Treats such as preserved jams and jellies, cookies, cakes and personalized packages of candies make crafty (and economical) homemade holiday gifts. But if the gift-givers whipped up these and other goodies themselves, those delectables could be passing along botulism too, reports MSNBC.

Food-borne botulism is a paralyzing illness caused by botulinum spores. (These spores live on fresh food surfaces and die when exposed to air.) When food gets canned, the process produces a low oxygen environment where spores can linger and reproduce the harmful bacteria.

While botulism cases are rare in the United States (the CDC reported 18 cases in 2008), it’s still important to watch out for home-cooked goods that go bad. And although you can’t spot a nasty spore just by looking at canned foods, you can take steps to avoid getting sick from spoiled home-cooked eats.

First, be cautious about eating low-acidic homemade canned foods, such as green beans, carrots, vegetable salsa, chocolate sauces and pestos. The lack of acid in these foods allows spores to germinate, so home canning them in boiling water may not be enough to ensure they’re safe to eat. (In contrast, home-canned high-acid foods, such as fruits, tomatoes with added lemon juice, and pickled products with a certain amount of vinegar, are usually OK.)

Second, ask questions.

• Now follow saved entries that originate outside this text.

(* ===== verification/Ext2Perm.v ===== *)
(** * Permissions of files (src/kernel/drivers/fs/ext/ext2.c)

    The layer of the ext2 driver that asks the user database: [ext2_access],
    [ext2_chmod_as], [ext2_chown_as].  The paths they take are resolved
    through the directories of Ext2Dir.v: [reaches] says which inode a path
    names, and [ext2_stat] returns that inode. *)

From Stdlib Require Import String Ascii.
From S2P Require Import Prelude Bytes StateMonad BlockDev User.
From S2P Require Import Ext2Cache Ext2 Ext2Inv Ext2Alloc Ext2File Ext2Format Ext2Write Ext2Dir.

Section perm.
Context {D : Type} `{!BlockDevice D} (kmalloc_ok : nat -> bool).
Abbreviation fs := (ext2_fs D).

(** Which of the three groups of permission bits applies to a user. *)
Definition access_shift (db : user_db) (requesting_uid : Z) (inode : list Z) : Z :=
  if u16 requesting_uid =? i_uid inode then 6
  else if u16 (user_get_gid db requesting_uid) =? i_gid inode then 3
  else 0.

Definition ext2_access (db : user_db) (path : list Z) (requesting_uid mask : Z) : M fs Z :=
  if negb (user_exists db requesting_uid) then ret EXT2_ERROR_INVALID
  else if user_is_root db requesting_uid then ret EXT2_SUCCESS
  else
    let* r := ext2_stat kmalloc_ok path in
    match r with
    | inl result => ret result
    | inr inode =>
        let allowed := Z.land (Z.shiftr (i_mode inode) (access_shift db requesting_uid inode)) 7 in
        if negb (Z.land allowed mask =? mask) then ret EXT2_ERROR_PERM else ret EXT2_SUCCESS
    end.

Definition ext2_chmod_as (db : user_db) (path : list Z) (requesting_uid mode : Z) : M fs Z :=
  if negb (user_exists db requesting_uid) then ret EXT2_ERROR_INVALID
  else if negb (user_is_root db requesting_uid) then
    let* r := ext2_stat kmalloc_ok path in
    match r with
    | inl result => ret result
    | inr inode =>
        if negb (i_uid inode =? u16 requesting_uid) then ret EXT2_ERROR_PERM
        else ext2_chmod kmalloc_ok path mode
    end
  else ext2_chmod kmalloc_ok path mode.

Definition ext2_chown_as (db : user_db) (path : list Z) (requesting_uid new_uid new_gid : Z) : M fs Z :=
  if negb (user_exists db requesting_uid) then ret EXT2_ERROR_INVALID
  else if negb (user_is_root db requesting_uid) then ret EXT2_ERROR_PERM
  else ext2_chown kmalloc_ok path new_uid new_gid.
End perm.

(** ** What a path names *)
Section path.
Context {D : Type} `{!BlockDevice D} `{!BlockDeviceLaws D} (kmalloc_ok : nat -> bool).
Context (HR : Reliable D) (Hk : memory_left kmalloc_ok).
Abbreviation fs := (ext2_fs D).

(** From directory [i] through the names to [j]; the walk stops at an empty
    name. *)
Fixpoint reaches (s : fs) (names : list (list Z)) (i j : Z) : Prop :=
  match names with
  | [] => i = j
  | nm :: names' =>
      if bool_decide (nm = []) then i = j
      else exists ls k, 0 <= i /\ inode_num_ok s i = true /\ directory s (inode_at s i) ls /\
             find_name nm (mjoin ls) = Some k /\ reaches s names' k j
  end.

(** An absolute path that names inode [j]. *)
Definition names_inode (s : fs) (path : list Z) (j : Z) : Prop :=
  exists rest, path = 47 :: rest /\ 0 <= j /\ inode_num_ok s j = true /\
    if bool_decide (rest = []) then j = EXT2_ROOT_INO
    else reaches s (split_slash [] (take 255 rest)) EXT2_ROOT_INO j.

Lemma frame_inode_at (s s' : fs) i : frame s s' -> inode_at s' i = inode_at s i.
Proof. intros [Hs Hv]. unfold inode_at. by rewrite (geom_inode_place s s' (same_geom _ _ Hs)), Hv. Qed.

Lemma frame_reaches (s s' : fs) names : frame s s' -> forall i j, reaches s names i j -> reaches s' names i j.
Proof.
  intros Hf. induction names as [|nm names IH]; intros i j; cbn [reaches]; [done|].
  case_bool_decide; [done|]. intros (ls & k & Hi & Hok & Hd & Hn & Hr). exists ls, k. split_and!; try done.
  - by rewrite (geom_inode_num_ok s s' (same_geom _ _ (proj1 Hf))).
  - rewrite (frame_inode_at s s') by done. by apply (frame_directory s s').
  - by apply IH.
Qed.

Lemma frame_names (s s' : fs) path j : frame s s' -> names_inode s path j -> names_inode s' path j.
Proof.
  intros Hf (rest & -> & Hj & Hok & H). exists rest. split_and!; [done|done| |].
  - by rewrite (geom_inode_num_ok s s' (same_geom _ _ (proj1 Hf))).
  - case_bool_decide; [done|]. by apply (frame_reaches s s').
Qed.

Lemma resolve_loop_spec H want garbage names : forall s i j,
  cache_ok H s -> layout s -> room 1 H s -> reaches s names i j -> want = false ->
  wp (resolve_loop kmalloc_ok want garbage names i) (fun r s' =>
    cache_ok H s' /\ frame s s' /\ exists l, r = (EXT2_SUCCESS, j, l)) s.
Proof using All.
  induction names as [|nm names IH]; intros s i j Hc Hl Hroom Hr ->; cbn [resolve_loop reaches] in *.
  - subst j. wp_steps. split_and!; [done|apply frame_refl|by eexists].
  - case_bool_decide; [subst j; wp_steps; split_and!; [done|apply frame_refl|by eexists]|].
    rewrite andb_false_r. destruct Hr as (ls & k & Hi & Hok & Hd & Hn & Hr). wp_steps.
    wp_call lookup_spec; [exact HR|exact Hk|exact Hc|done|done|exact Hi|done|exact Hd|].
    intros r s1 (Hc1 & Hf1 & ->). rewrite Hn. eapply wp_mono.
    + apply IH; [exact Hc1|by eapply frame_layout| |by apply (frame_reaches s s1)|done].
      unfold room in *. rewrite (sf_max _ _ (proj1 Hf1)). lia.
    + intros r s2 (Hc2 & Hf2 & Hr2). split_and!; [done|by eapply frame_trans|done].
Qed.

Lemma resolve_spec H s path j garbage :
  cache_ok H s -> layout s -> room 1 H s -> names_inode s path j ->
  wp (ext2_resolve_path kmalloc_ok path false garbage) (fun r s' =>
    cache_ok H s' /\ frame s s' /\ exists l, r = (EXT2_SUCCESS, j, l)) s.
Proof using All.
  intros Hc Hl Hroom (rest & -> & Hj & Hok & Hr). unfold ext2_resolve_path. cbn [Z.eqb Pos.eqb negb].
  case_bool_decide; [|by apply resolve_loop_spec].
  subst j. wp_steps. split_and!; [done|apply frame_refl|by eexists].
Qed.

If you receive a home-cooked food gift, ask when and how the giver made it and where he or she got the recipe. (Cooks should only use tested recipes found on the United States Department of Agriculture [USDA] website.) If you’re not happy with the gift-giver’s answer, toss the food.

Next, check the jar.  Food shouldn’t stick out of the liquid and be discolored or moldy. If you notice any of these unappetizing signs, then the food is probably not safe to eat.

Finally, if the food is canned, look for a vacuum seal. Why? Because the vacuum seal prevents contaminated air from getting back into the product. If this seal is missing, it’s a sure sign the food preparer used improper and unhealthy canning techniques.